> EXERCISE DESCRIPTION: Which lines to output? The line containing "Lemma table_mask_in t" and every line after it in the data below, each copied exactly.

*** Begin section ***

Lemma flow_other t t' q : Forall (fun m => msg_table m = t') q -> t' <> t -> flow t q = [].
Proof using. intros H Hne. apply filter_none_of. eapply Forall_impl; [exact H|]. intros m <- [? _]. congruence. Qed.

Lemma flow_same t q : Forall (fun m => msg_table m = t) q -> Forall (fun m => is_join m = false) q -> flow t q = q.
Proof using.
  intros H1 H2. apply filter_every. apply Forall_forall. intros m Hm. rewrite Forall_forall in H1. rewrite Forall_forall in H2. auto.
Qed.

Lemma work_app ml out rank : Forall (fun m => is_join m = false) out -> work (ml ++ out) rank = work ml rank.
Proof using.
  intros H. unfold work. rewrite filter_app, length_app, (filter_none_of _ out); [cbn [length]; lia|].
  eapply Forall_impl; [exact H|]. intros m Hm. congruence.
Qed.

Lemma hub_ok_open H t : hub_ok H -> hub_ok (open_bits t l H).
Proof using. by intros (? & ? & ?). Qed.

Lemma table_mask_in t : DDB_INIT <= t <= DDB_END -> table_mask t = Z.shiftl 1 (t - DDB_INIT).
Proof using. intros [H1 H2]. unfold table_mask. by rewrite (proj2 (Z.leb_le _ _) H1), (proj2 (Z.leb_le _ _) H2). Qed.

Lemma burst_messages H t rs :
  map (fun r => send l (nd_me H) (register_params t r)) rs = map (fun m => send l (nd_me H) (params m)) (map (MR t) rs).
Proof using. by rewrite map_map. Qed.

*** End section ***

> EXERCISE RESULT:
Lemma table_mask_in t : DDB_INIT <= t <= DDB_END -> table_mask t = Z.shiftl 1 (t - DDB_INIT).
Proof using. intros [H1 H2]. unfold table_mask. by rewrite (proj2 (Z.leb_le _ _) H1), (proj2 (Z.leb_le _ _) H2). Qed.

Lemma burst_messages H t rs :
  map (fun r => send l (nd_me H) (register_params t r)) rs = map (fun m => send l (nd_me H) (params m)) (map (MR t) rs).
Proof using. by rewrite map_map. Qed.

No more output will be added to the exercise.